Celebro alborozado, íntimos festejos con selectos amigos, por ser el amo de ese universo irreverente y majestuoso. Luego de exquisitos platos elaborados especialmente para despertar aún más el apetito, llega el turno de carnes rojas y blancas, ciervos y faisanes, cochinillos y pavita, rociado todo, desde ya, con litros de generosos y añejos vinos.
Es tal la abundancia, que no dudamos en provocarnos vómitos, para vaciar nuestros estómagos y seguir deleitándonos con esos pantagruélicos banquetes.
A la hora de los postres, verdaderos manjares recubiertos de cremas y frutas frescas, confabulan para provocar el brindis por un nuevo inicio.


Ira.
La ira puede ser descrita como un sentimiento no ordenado, ni controlado, de odio y enojo. Estos sentimientos se pueden manifestar como una negación vehemente de la verdad, tanto hacia los demás y hacía uno mismo, impaciencia con los procedimientos de la ley y el deseo de venganza fuera del trabajo del sistema judicial (llevando a hacer justicia por sus propias manos), fanatismo en creencias políticas y generalmente deseando hacer mal a otros.

Que nadie ose ofenderla con elogios; o deleitarse a través de la sola contemplación de sus encantos; que se tapen los oídos cuando habla, pues hay sinfonías y arias que sólo nacieron para el deleite de oídos sensibles, como quien estaba viviendo dentro de su ser, en natural amalgama, al hacer ella lo propio con el mío.

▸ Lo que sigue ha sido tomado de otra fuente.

(** * Goranger (gobrowse): a shallow embedding of [main.go]

    The program is a terminal file browser written over tview.  This
    development embeds the Go code of [main.go] function by function and
    states the properties of its navigation and preview engine.

    Conventions of the embedding.
    - A Go [string] is a Rocq [string] (a sequence of bytes); file contents
      are byte strings as well.
    - [strings.ToLower] and [strings.TrimSpace] read a string as UTF-8 the
      way Go does: an invalid byte is the rune U+FFFD of width one.  The
      white space of [unicode.IsSpace] is written out; the case tables of
      the Unicode standard beyond ASCII, which [unicode.ToLower] looks up,
      are a parameter of the development ([CaseTables]).
    - A path is kept as the list of its components from the root
      ([currentDir] is always absolute and clean in the program: it comes
      from [os.Getwd] or [filepath.Abs]); [filepath.Join] and
      [filepath.Dir] are the lexical functions of Go on that representation
      and [showPath] prints a path the Unix way.
    - The file system is a finite map from paths to nodes, files and
      directories only; the [os] functions the program calls are functions
      on that map which fail only for structural reasons (missing entry,
      not a directory, is a directory).
    - A closure handed to tview ([QueueUpdateDraw], list items, dialog
      callbacks) is a constructor of a small data type together with the
      function that runs it.  [QueueUpdateDraw] hands its closure to the
      event loop and waits until the loop has run it.  A method called on
      the goroutine of the event loop itself (from a key handler, a list
      or dialog callback, a queued closure) or by [main] before [app.Run]
      therefore never comes back from it: that is the outcome [Waiting].
      The goroutines started with [go] do come back; they are run step by
      step next to the event loop ([Sys]).
    - The mutex [lock] is a boolean; [Lock] on a held mutex parks the
      calling goroutine, written as the outcome [Blocked]: the program
      unlocks only in the deferred calls of the functions that locked.
    - Loops and recursions whose end is not structural carry a bound on
      their turns ([fuel]); for each the bound that suffices is proved. *)

From Stdlib Require Import ZArith Lia Ascii String List Permutation Sorted.
From stdpp Require Import base tactics option list gmap strings sorting.
Import ListNotations.

Local Open Scope string_scope.
Local Open Scope list_scope.

(** ** Go strings *)

Module GoStrings.

Definition byte (c : ascii) : Z := Z.of_N (N_of_ascii c).
Definition ofByte (b : Z) : ascii := ascii_of_N (Z.to_N b).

Ríos de sangre correrán para los audaces y pérfidos aduladores; espadas candentes en los ojos de quienes denodadamente pretendan regocijarse con su imagen.
La protegeré con toda la furia que emerge desde mi alma, a mi ninfa de las flores, sin remordimientos por los hayes de quienes osaren invadir el etéreo espacio que ocupa.